Recent actions initiated by top U.S. officials and agencies demonstrate a consensus that growing cyber threats to critical U.S. T&D infrastructure are not hallucinatory bogeymen we can ignore. First came the president's executive order, issued May 1, stating that foreign threats to the nation’s bulk power system (BPS) represent a national emergency. This was followed by a jointly issued alert dated July 23 from the National Security Agency (NSA) and the Department of Homeland Security's Cybersecurity and Infrastructure Security Agency (CISA) recommending immediate protection of operational technology (OT) in critical infrastructure. Finally, also in July, new NERC CIP-013 cybersecurity supply chain risk management standards went into effect. Does our industry now have a handle on the seriousness and breadth of the threat?
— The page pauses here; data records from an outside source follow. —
(** ** [linux/netfilter/nfnetlink_cttimeout.h] *)

Module Netfilter_nfnetlink_cttimeout.
Definition enum_ctnl_timeout_msg_types : list decl := [
  Enum [
    ("IPCTNL_MSG_TIMEOUT_NEW", None); ("IPCTNL_MSG_TIMEOUT_GET", None);
    ("IPCTNL_MSG_TIMEOUT_DELETE", None); ("IPCTNL_MSG_TIMEOUT_DEFAULT_SET", None);
    ("IPCTNL_MSG_TIMEOUT_DEFAULT_GET", None); ("IPCTNL_MSG_TIMEOUT_MAX", None)];
  Enum [
    ("CTA_TIMEOUT_UNSPEC", None); ("CTA_TIMEOUT_NAME", None); ("CTA_TIMEOUT_L3PROTO", None);
    ("CTA_TIMEOUT_L4PROTO", None); ("CTA_TIMEOUT_DATA", None); ("CTA_TIMEOUT_USE", None);
    ("__CTA_TIMEOUT_MAX", None)];
  Defines [
    ("CTA_TIMEOUT_MAX", Sub (Id "__CTA_TIMEOUT_MAX") (dec 1))];
  Enum [
    ("CTA_TIMEOUT_GENERIC_UNSPEC", None); ("CTA_TIMEOUT_GENERIC_TIMEOUT", None);
    ("__CTA_TIMEOUT_GENERIC_MAX", None)];
  Defines [
    ("CTA_TIMEOUT_GENERIC_MAX", Sub (Id "__CTA_TIMEOUT_GENERIC_MAX") (dec 1))];
  Enum [
    ("CTA_TIMEOUT_TCP_UNSPEC", None); ("CTA_TIMEOUT_TCP_SYN_SENT", None);
    ("CTA_TIMEOUT_TCP_SYN_RECV", None); ("CTA_TIMEOUT_TCP_ESTABLISHED", None);
    ("CTA_TIMEOUT_TCP_FIN_WAIT", None); ("CTA_TIMEOUT_TCP_CLOSE_WAIT", None);
    ("CTA_TIMEOUT_TCP_LAST_ACK", None); ("CTA_TIMEOUT_TCP_TIME_WAIT", None);
    ("CTA_TIMEOUT_TCP_CLOSE", None); ("CTA_TIMEOUT_TCP_SYN_SENT2", None);
    ("CTA_TIMEOUT_TCP_RETRANS", None); ("CTA_TIMEOUT_TCP_UNACK", None);
    ("__CTA_TIMEOUT_TCP_MAX", None)];
  Defines [
    ("CTA_TIMEOUT_TCP_MAX", Sub (Id "__CTA_TIMEOUT_TCP_MAX") (dec 1))];
  Enum [
    ("CTA_TIMEOUT_UDP_UNSPEC", None); ("CTA_TIMEOUT_UDP_UNREPLIED", None);
    ("CTA_TIMEOUT_UDP_REPLIED", None); ("__CTA_TIMEOUT_UDP_MAX", None)];
  Defines [
    ("CTA_TIMEOUT_UDP_MAX", Sub (Id "__CTA_TIMEOUT_UDP_MAX") (dec 1))];
  Enum [
    ("CTA_TIMEOUT_UDPLITE_UNSPEC", None); ("CTA_TIMEOUT_UDPLITE_UNREPLIED", None);
    ("CTA_TIMEOUT_UDPLITE_REPLIED", None); ("__CTA_TIMEOUT_UDPLITE_MAX", None)];
  Defines [
    ("CTA_TIMEOUT_UDPLITE_MAX", Sub (Id "__CTA_TIMEOUT_UDPLITE_MAX") (dec 1))];
  Enum [
    ("CTA_TIMEOUT_ICMP_UNSPEC", None); ("CTA_TIMEOUT_ICMP_TIMEOUT", None);
    ("__CTA_TIMEOUT_ICMP_MAX", None)];
  Defines [
    ("CTA_TIMEOUT_ICMP_MAX", Sub (Id "__CTA_TIMEOUT_ICMP_MAX") (dec 1))];
  Enum [
    ("CTA_TIMEOUT_DCCP_UNSPEC", None); ("CTA_TIMEOUT_DCCP_REQUEST", None);
    ("CTA_TIMEOUT_DCCP_RESPOND", None); ("CTA_TIMEOUT_DCCP_PARTOPEN", None);
    ("CTA_TIMEOUT_DCCP_OPEN", None); ("CTA_TIMEOUT_DCCP_CLOSEREQ", None);
    ("CTA_TIMEOUT_DCCP_CLOSING", None); ("CTA_TIMEOUT_DCCP_TIMEWAIT", None);
    ("__CTA_TIMEOUT_DCCP_MAX", None)];
  Defines [
    ("CTA_TIMEOUT_DCCP_MAX", Sub (Id "__CTA_TIMEOUT_DCCP_MAX") (dec 1))];
  Enum [
    ("CTA_TIMEOUT_SCTP_UNSPEC", None); ("CTA_TIMEOUT_SCTP_CLOSED", None);
    ("CTA_TIMEOUT_SCTP_COOKIE_WAIT", None); ("CTA_TIMEOUT_SCTP_COOKIE_ECHOED", None);
    ("CTA_TIMEOUT_SCTP_ESTABLISHED", None); ("CTA_TIMEOUT_SCTP_SHUTDOWN_SENT", None);
    ("CTA_TIMEOUT_SCTP_SHUTDOWN_RECD", None); ("CTA_TIMEOUT_SCTP_SHUTDOWN_ACK_SENT", None);
    ("CTA_TIMEOUT_SCTP_HEARTBEAT_SENT", None); ("CTA_TIMEOUT_SCTP_HEARTBEAT_ACKED", None);
    ("__CTA_TIMEOUT_SCTP_MAX", None)];
  Defines [
    ("CTA_TIMEOUT_SCTP_MAX", Sub (Id "__CTA_TIMEOUT_SCTP_MAX") (dec 1))];
  Enum [
    ("CTA_TIMEOUT_ICMPV6_UNSPEC", None); ("CTA_TIMEOUT_ICMPV6_TIMEOUT", None);
    ("__CTA_TIMEOUT_ICMPV6_MAX", None)];
  Defines [
    ("CTA_TIMEOUT_ICMPV6_MAX", Sub (Id "__CTA_TIMEOUT_ICMPV6_MAX") (dec 1))];
  Enum [
    ("CTA_TIMEOUT_GRE_UNSPEC", None); ("CTA_TIMEOUT_GRE_UNREPLIED", None);
    ("CTA_TIMEOUT_GRE_REPLIED", None); ("__CTA_TIMEOUT_GRE_MAX", None)];
  Defines [
    ("CTA_TIMEOUT_GRE_MAX", Sub (Id "__CTA_TIMEOUT_GRE_MAX") (dec 1));
    ("CTNL_TIMEOUT_NAME_MAX", dec 32)]].
Definition header : header :=
  Header "linux/netfilter/nfnetlink_cttimeout.h" [] (concat [
    enum_ctnl_timeout_msg_types]).
End Netfilter_nfnetlink_cttimeout.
A recap of the above actions may provide additional insight. Executive Order 13920 identifies "near-peer foreign adversaries" who possess the cyber capability and integrated plans needed to cause localized, disruptive effects for days to weeks on critical infrastructure such as electric systems and natural gas pipelines. The order contains four directives to address these threats, including identifying existing at-risk equipment on our BPS, resolving the risk or replacing the equipment, developing rules for future BPS equipment purchases, and establishing procurement policies for federal energy infrastructure.
Envisioning serious immediate risk to the nation's OT and industrial control systems (ICS), another national level cybersecurity reminder occurred on July 23 when the NSA and the CISA jointly recommended actions to protect internet-accessible assets. Remote and outsourced asset management/maintenance, the inability to fully protect some legacy systems against malicious cyber activities, and off-the-shelf technology that identifies OT assets connected via the internet were implicated for dangerously increasing U.S. vulnerability. The alert contains useful recommendations for risk mitigation, including putting an OT resilience plan into effect, having backup plans and systems, practicing incidence response, pursuing increased system hardening, creating an "as-operated" OT network map, and implementing a continuous system monitoring program.
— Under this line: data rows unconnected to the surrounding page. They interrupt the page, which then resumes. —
(** ** [linux/tipc_config.h] *)

Module Tipc_config.
Definition defs_TIPC_CMD_NOOP : list decl := [
  Defines [
    ("TIPC_CMD_NOOP", hex 0x0000); ("TIPC_CMD_GET_NODES", hex 0x0001);
    ("TIPC_CMD_GET_MEDIA_NAMES", hex 0x0002); ("TIPC_CMD_GET_BEARER_NAMES", hex 0x0003);
    ("TIPC_CMD_GET_LINKS", hex 0x0004); ("TIPC_CMD_SHOW_NAME_TABLE", hex 0x0005);
    ("TIPC_CMD_SHOW_PORTS", hex 0x0006); ("TIPC_CMD_SHOW_LINK_STATS", hex 0x000B);
    ("TIPC_CMD_SHOW_STATS", hex 0x000F)];
  Defines [
    ("TIPC_CMD_GET_REMOTE_MNG", hex 0x4003); ("TIPC_CMD_GET_MAX_PORTS", hex 0x4004);
    ("TIPC_CMD_GET_MAX_PUBL", hex 0x4005); ("TIPC_CMD_GET_MAX_SUBSCR", hex 0x4006);
    ("TIPC_CMD_GET_MAX_ZONES", hex 0x4007); ("TIPC_CMD_GET_MAX_CLUSTERS", hex 0x4008);
    ("TIPC_CMD_GET_MAX_NODES", hex 0x4009); ("TIPC_CMD_GET_MAX_SLAVES", hex 0x400A);
    ("TIPC_CMD_GET_NETID", hex 0x400B); ("TIPC_CMD_ENABLE_BEARER", hex 0x4101);
    ("TIPC_CMD_DISABLE_BEARER", hex 0x4102); ("TIPC_CMD_SET_LINK_TOL", hex 0x4107);
    ("TIPC_CMD_SET_LINK_PRI", hex 0x4108); ("TIPC_CMD_SET_LINK_WINDOW", hex 0x4109);
    ("TIPC_CMD_SET_LOG_SIZE", hex 0x410A); ("TIPC_CMD_DUMP_LOG", hex 0x410B);
    ("TIPC_CMD_RESET_LINK_STATS", hex 0x410C)];
  Defines [
    ("TIPC_CMD_SET_NODE_ADDR", hex 0x8001); ("TIPC_CMD_SET_REMOTE_MNG", hex 0x8003);
    ("TIPC_CMD_SET_MAX_PORTS", hex 0x8004); ("TIPC_CMD_SET_MAX_PUBL", hex 0x8005);
    ("TIPC_CMD_SET_MAX_SUBSCR", hex 0x8006); ("TIPC_CMD_SET_MAX_ZONES", hex 0x8007);
    ("TIPC_CMD_SET_MAX_CLUSTERS", hex 0x8008); ("TIPC_CMD_SET_MAX_NODES", hex 0x8009);
    ("TIPC_CMD_SET_MAX_SLAVES", hex 0x800A); ("TIPC_CMD_SET_NETID", hex 0x800B)]].
Definition defs_TIPC_TLV_NONE : list decl := [
  Defines [
    ("TIPC_TLV_NONE", dec 0); ("TIPC_TLV_VOID", dec 1); ("TIPC_TLV_UNSIGNED", dec 2);
    ("TIPC_TLV_STRING", dec 3); ("TIPC_TLV_LARGE_STRING", dec 4);
    ("TIPC_TLV_ULTRA_STRING", dec 5); ("TIPC_TLV_ERROR_STRING", dec 16);
    ("TIPC_TLV_NET_ADDR", dec 17); ("TIPC_TLV_MEDIA_NAME", dec 18);
    ("TIPC_TLV_BEARER_NAME", dec 19); ("TIPC_TLV_LINK_NAME", dec 20);
    ("TIPC_TLV_NODE_INFO", dec 21); ("TIPC_TLV_LINK_INFO", dec 22);
    ("TIPC_TLV_BEARER_CONFIG", dec 23); ("TIPC_TLV_LINK_CONFIG", dec 24);
    ("TIPC_TLV_NAME_TBL_QUERY", dec 25); ("TIPC_TLV_PORT_REF", dec 26)];
  Defines [
    ("TIPC_MIN_LINK_PRI", dec 0); ("TIPC_DEF_LINK_PRI", dec 10); ("TIPC_MAX_LINK_PRI", dec 31);
    ("TIPC_MEDIA_LINK_PRI", Add (Id "TIPC_MAX_LINK_PRI") (dec 1))]].
Definition header : header :=
  Header "linux/tipc_config.h" [] (concat [
    defs_TIPC_CMD_NOOP; defs_TIPC_TLV_NONE]).
End Tipc_config.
The third cybersecurity reminder/motivator was the implementation in July of the NERC's CIP-013 cybersecurity supply chain risk management standard (C-SCRM). This standard reinforces issues raised in E.O. 13920 with requirements for six new risk mitigating provisions applicable to all renegotiated and new BES related supply chain contracts. The requirements include mandatory contract language and technical and process controls regarding changing vendors; receiving notifications regarding vendor identified incidents, equipment vulnerabilities, and corrective measures; control over vendor remote access; and verification of vendor supplied software authenticity.
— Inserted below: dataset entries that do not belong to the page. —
(** ** [linux/nfs4.h] *)

Module Nfs4.
Definition defs_NFS4_BITMAP_SIZE : list decl := [
  Defines [
    ("NFS4_BITMAP_SIZE", dec 3); ("NFS4_VERIFIER_SIZE", dec 8);
    ("NFS4_STATEID_SEQID_SIZE", dec 4); ("NFS4_STATEID_OTHER_SIZE", dec 12);
    ("NFS4_STATEID_SIZE", Add (Id "NFS4_STATEID_SEQID_SIZE") (Id "NFS4_STATEID_OTHER_SIZE"));
    ("NFS4_FHSIZE", dec 128); ("NFS4_MAXPATHLEN", Id "PATH_MAX");
    ("NFS4_MAXNAMLEN", Id "NAME_MAX"); ("NFS4_OPAQUE_LIMIT", dec 1024);
    ("NFS4_MAX_SESSIONID_LEN", dec 16); ("NFS4_ACCESS_READ", hex 0x0001);
    ("NFS4_ACCESS_LOOKUP", hex 0x0002); ("NFS4_ACCESS_MODIFY", hex 0x0004);
    ("NFS4_ACCESS_EXTEND", hex 0x0008); ("NFS4_ACCESS_DELETE", hex 0x0010);
    ("NFS4_ACCESS_EXECUTE", hex 0x0020); ("NFS4_FH_PERSISTENT", hex 0x0000);
    ("NFS4_FH_NOEXPIRE_WITH_OPEN", hex 0x0001); ("NFS4_FH_VOLATILE_ANY", hex 0x0002);
    ("NFS4_FH_VOL_MIGRATION", hex 0x0004); ("NFS4_FH_VOL_RENAME", hex 0x0008);
    ("NFS4_OPEN_RESULT_CONFIRM", hex 0x0002); ("NFS4_OPEN_RESULT_LOCKTYPE_POSIX", hex 0x0004);
    ("NFS4_SHARE_ACCESS_MASK", hex 0x000F); ("NFS4_SHARE_ACCESS_READ", hex 0x0001);
    ("NFS4_SHARE_ACCESS_WRITE", hex 0x0002); ("NFS4_SHARE_ACCESS_BOTH", hex 0x0003);
    ("NFS4_SHARE_DENY_READ", hex 0x0001); ("NFS4_SHARE_DENY_WRITE", hex 0x0002);
    ("NFS4_SHARE_DENY_BOTH", hex 0x0003); ("NFS4_SHARE_WANT_MASK", hex 0xFF00);
    ("NFS4_SHARE_WANT_NO_PREFERENCE", hex 0x0000); ("NFS4_SHARE_WANT_READ_DELEG", hex 0x0100);
    ("NFS4_SHARE_WANT_WRITE_DELEG", hex 0x0200); ("NFS4_SHARE_WANT_ANY_DELEG", hex 0x0300);
    ("NFS4_SHARE_WANT_NO_DELEG", hex 0x0400); ("NFS4_SHARE_WANT_CANCEL", hex 0x0500);
    ("NFS4_SHARE_WHEN_MASK", hex 0xF0000);
    ("NFS4_SHARE_SIGNAL_DELEG_WHEN_RESRC_AVAIL", hex 0x10000);
    ("NFS4_SHARE_PUSH_DELEG_WHEN_UNCONTENDED", hex 0x20000); ("NFS4_CDFC4_FORE", hex 0x1);
    ("NFS4_CDFC4_BACK", hex 0x2); ("NFS4_CDFC4_BOTH", hex 0x3);
    ("NFS4_CDFC4_FORE_OR_BOTH", hex 0x3); ("NFS4_CDFC4_BACK_OR_BOTH", hex 0x7);
    ("NFS4_CDFS4_FORE", hex 0x1); ("NFS4_CDFS4_BACK", hex 0x2); ("NFS4_CDFS4_BOTH", hex 0x3);
    ("NFS4_SET_TO_SERVER_TIME", dec 0); ("NFS4_SET_TO_CLIENT_TIME", dec 1);
    ("NFS4_ACE_ACCESS_ALLOWED_ACE_TYPE", dec 0); ("NFS4_ACE_ACCESS_DENIED_ACE_TYPE", dec 1);
    ("NFS4_ACE_SYSTEM_AUDIT_ACE_TYPE", dec 2); ("NFS4_ACE_SYSTEM_ALARM_ACE_TYPE", dec 3);
    ("ACL4_SUPPORT_ALLOW_ACL", hex 0x01); ("ACL4_SUPPORT_DENY_ACL", hex 0x02);
    ("ACL4_SUPPORT_AUDIT_ACL", hex 0x04); ("ACL4_SUPPORT_ALARM_ACL", hex 0x08);
    ("NFS4_ACL_AUTO_INHERIT", hex 0x00000001); ("NFS4_ACL_PROTECTED", hex 0x00000002);
    ("NFS4_ACL_DEFAULTED", hex 0x00000004); ("NFS4_ACE_FILE_INHERIT_ACE", hex 0x00000001);
    ("NFS4_ACE_DIRECTORY_INHERIT_ACE", hex 0x00000002);
    ("NFS4_ACE_NO_PROPAGATE_INHERIT_ACE", hex 0x00000004);
    ("NFS4_ACE_INHERIT_ONLY_ACE", hex 0x00000008);
    ("NFS4_ACE_SUCCESSFUL_ACCESS_ACE_FLAG", hex 0x00000010);
    ("NFS4_ACE_FAILED_ACCESS_ACE_FLAG", hex 0x00000020);
    ("NFS4_ACE_IDENTIFIER_GROUP", hex 0x00000040); ("NFS4_ACE_INHERITED_ACE", hex 0x00000080);
    ("NFS4_ACE_READ_DATA", hex 0x00000001); ("NFS4_ACE_LIST_DIRECTORY", hex 0x00000001);
    ("NFS4_ACE_WRITE_DATA", hex 0x00000002); ("NFS4_ACE_ADD_FILE", hex 0x00000002);
    ("NFS4_ACE_APPEND_DATA", hex 0x00000004); ("NFS4_ACE_ADD_SUBDIRECTORY", hex 0x00000004);
    ("NFS4_ACE_READ_NAMED_ATTRS", hex 0x00000008);
    ("NFS4_ACE_WRITE_NAMED_ATTRS", hex 0x00000010); ("NFS4_ACE_EXECUTE", hex 0x00000020);
    ("NFS4_ACE_DELETE_CHILD", hex 0x00000040); ("NFS4_ACE_READ_ATTRIBUTES", hex 0x00000080);
    ("NFS4_ACE_WRITE_ATTRIBUTES", hex 0x00000100); ("NFS4_ACE_WRITE_RETENTION", hex 0x00000200);
    ("NFS4_ACE_WRITE_RETENTION_HOLD", hex 0x00000400); ("NFS4_ACE_DELETE", hex 0x00010000);
    ("NFS4_ACE_READ_ACL", hex 0x00020000); ("NFS4_ACE_WRITE_ACL", hex 0x00040000);
    ("NFS4_ACE_WRITE_OWNER", hex 0x00080000); ("NFS4_ACE_SYNCHRONIZE", hex 0x00100000);
    ("NFS4_ACE_GENERIC_READ", hex 0x00120081); ("NFS4_ACE_GENERIC_WRITE", hex 0x00160106);
    ("NFS4_ACE_GENERIC_EXECUTE", hex 0x001200A0); ("NFS4_ACE_MASK_ALL", hex 0x001F01FF);
    ("EXCHGID4_FLAG_SUPP_MOVED_REFER", hex 0x00000001);
    ("EXCHGID4_FLAG_SUPP_MOVED_MIGR", hex 0x00000002);
    ("EXCHGID4_FLAG_BIND_PRINC_STATEID", hex 0x00000100);
    ("EXCHGID4_FLAG_USE_NON_PNFS", hex 0x00010000);
    ("EXCHGID4_FLAG_USE_PNFS_MDS", hex 0x00020000);
    ("EXCHGID4_FLAG_USE_PNFS_DS", hex 0x00040000); ("EXCHGID4_FLAG_MASK_PNFS", hex 0x00070000);
    ("EXCHGID4_FLAG_UPD_CONFIRMED_REC_A", hex 0x40000000);
    ("EXCHGID4_FLAG_CONFIRMED_R", hex 0x80000000)];
  Defines [
    ("EXCHGID4_FLAG_MASK_A", hex 0x40070103); ("EXCHGID4_FLAG_MASK_R", hex 0x80070103);
    ("SEQ4_STATUS_CB_PATH_DOWN", hex 0x00000001);
    ("SEQ4_STATUS_CB_GSS_CONTEXTS_EXPIRING", hex 0x00000002);
    ("SEQ4_STATUS_CB_GSS_CONTEXTS_EXPIRED", hex 0x00000004);
    ("SEQ4_STATUS_EXPIRED_ALL_STATE_REVOKED", hex 0x00000008);
    ("SEQ4_STATUS_EXPIRED_SOME_STATE_REVOKED", hex 0x00000010);
    ("SEQ4_STATUS_ADMIN_STATE_REVOKED", hex 0x00000020);
    ("SEQ4_STATUS_RECALLABLE_STATE_REVOKED", hex 0x00000040);
    ("SEQ4_STATUS_LEASE_MOVED", hex 0x00000080);
    ("SEQ4_STATUS_RESTART_RECLAIM_NEEDED", hex 0x00000100);
    ("SEQ4_STATUS_CB_PATH_DOWN_SESSION", hex 0x00000200);
    ("SEQ4_STATUS_BACKCHANNEL_FAULT", hex 0x00000400); ("NFS4_SECINFO_STYLE4_CURRENT_FH", dec 0);
    ("NFS4_SECINFO_STYLE4_PARENT", dec 1)]].
Definition header : header :=
  Header "linux/nfs4.h" [Limits.header] (concat [
    defs_NFS4_BITMAP_SIZE]).
End Nfs4.

(** ** [linux/nfs4_mount.h] *)

Module Nfs4_mount.
Definition defs_NFS4_MOUNT_SOFT : list decl := [
  Defines [
    ("NFS4_MOUNT_SOFT", hex 0x0001); ("NFS4_MOUNT_INTR", hex 0x0002);
    ("NFS4_MOUNT_NOCTO", hex 0x0010); ("NFS4_MOUNT_NOAC", hex 0x0020);
    ("NFS4_MOUNT_STRICTLOCK", hex 0x1000); ("NFS4_MOUNT_UNSHARED", hex 0x8000);
    ("NFS4_MOUNT_FLAGMASK", hex 0x9033)]].
Definition header : header :=
  Header "linux/nfs4_mount.h" [] (concat [
    defs_NFS4_MOUNT_SOFT]).
End Nfs4_mount.

(** ** [linux/nfs_fs.h] *)

Module Nfs_fs.
Definition defs_NFS_DEF_UDP_TIMEO : list decl := [
  Defines [
    ("NFS_DEF_UDP_TIMEO", dec 11); ("NFS_DEF_UDP_RETRANS", dec 3);
    ("NFS_DEF_TCP_TIMEO", dec 600); ("NFS_DEF_TCP_RETRANS", dec 2);
    ("NFS_MAX_UDP_TIMEOUT", Mul (dec 60) (Id "HZ"));
    ("NFS_MAX_TCP_TIMEOUT", Mul (dec 600) (Id "HZ")); ("NFS_DEF_ACREGMIN", dec 3);
    ("NFS_DEF_ACREGMAX", dec 60); ("NFS_DEF_ACDIRMIN", dec 30); ("NFS_DEF_ACDIRMAX", dec 60)];
  Defines [
    ("FLUSH_SYNC", dec 1); ("FLUSH_STABLE", dec 4); ("FLUSH_LOWPRI", dec 8);
    ("FLUSH_HIGHPRI", dec 16); ("FLUSH_COND_STABLE", dec 32)];
  Defines [
    ("NFSDBG_VFS", hex 0x0001); ("NFSDBG_DIRCACHE", hex 0x0002);
    ("NFSDBG_LOOKUPCACHE", hex 0x0004); ("NFSDBG_PAGECACHE", hex 0x0008);
    ("NFSDBG_PROC", hex 0x0010); ("NFSDBG_XDR", hex 0x0020); ("NFSDBG_FILE", hex 0x0040);
    ("NFSDBG_ROOT", hex 0x0080); ("NFSDBG_CALLBACK", hex 0x0100); ("NFSDBG_CLIENT", hex 0x0200);
    ("NFSDBG_MOUNT", hex 0x0400); ("NFSDBG_FSCACHE", hex 0x0800); ("NFSDBG_PNFS", hex 0x1000);
    ("NFSDBG_PNFS_LD", hex 0x2000); ("NFSDBG_STATE", hex 0x4000); ("NFSDBG_ALL", hex 0xFFFF)]].
Definition header : header :=
  Header "linux/nfs_fs.h" [Asm_generic_param.header] (concat [
    defs_NFS_DEF_UDP_TIMEO]).
End Nfs_fs.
The term bogeyman is defined by Wikipedia as a non-specific personification or metonym for terror. Cyber threats certainly appear to qualify as real, modern-day bogeymen for our utilities and industries. Based on the above actions, we are receiving the message about the seriousness of the threat; but are we comprehending its breadth and taking sufficient corrective action? Recent intelligence reveals malware may be built into previously ignored hardware, or exist as sensors that can deliver faulty information, or manifest as backdoors of smart transmitters, and the list of potential vulnerabilities grows each day. Will the endpoint be conducting functionality tests for every piece of installed and new equipment that does not possess perfect credentials?
Some experts argue cyber risks have become so pervasive that a more holistic approach than the NERC CIP standards is warranted. They recommend adopting the international standard ISO/IEC 27001 as an added framework for information security management. The logic is this standard provides processes for an enterprise-wide information security management system — suitable for getting ahead of the growing reach of the NERC CIP rules and organizing security controls in areas clearly at risk, but unrelated to the BPS such as distribution assets, smart meters, DERs, and so forth.
Another noteworthy indication of sentiment that more can potentially be done to counter cyber threats is the FERC's June 18 white paper contemplating transmission incentives for utilities that complete cybersecurity enhancements that exceed the requirements of the CIP Reliability Standards. Commission staff suggest that an incentive-based kicker could help keep pace more effectively than regulatory standards alone with the rapid rate of change in technology and cyber threats.
The FERC's white paper contemplates a watershed change in the regulatory treatment of increasingly pivotal cybersecurity improvements made on distribution systems and grid components not covered by the CIP standards. Options include making cybersecurity investments eligible for: a higher earnings rate (ROE), construction work in progress, recovery of abandoned plant costs, and accelerated depreciation. Such treatment could transform some historically expensed costs to earnings opportunities. Comments regarding this white paper are due to the FERC on Aug. 18.
If U.S. utilities and industries are paying proper attention, recent actions are providing additional clear warnings that cyber threats are very serious and we must take increasingly comprehensive precautions or there will be a severe price to pay.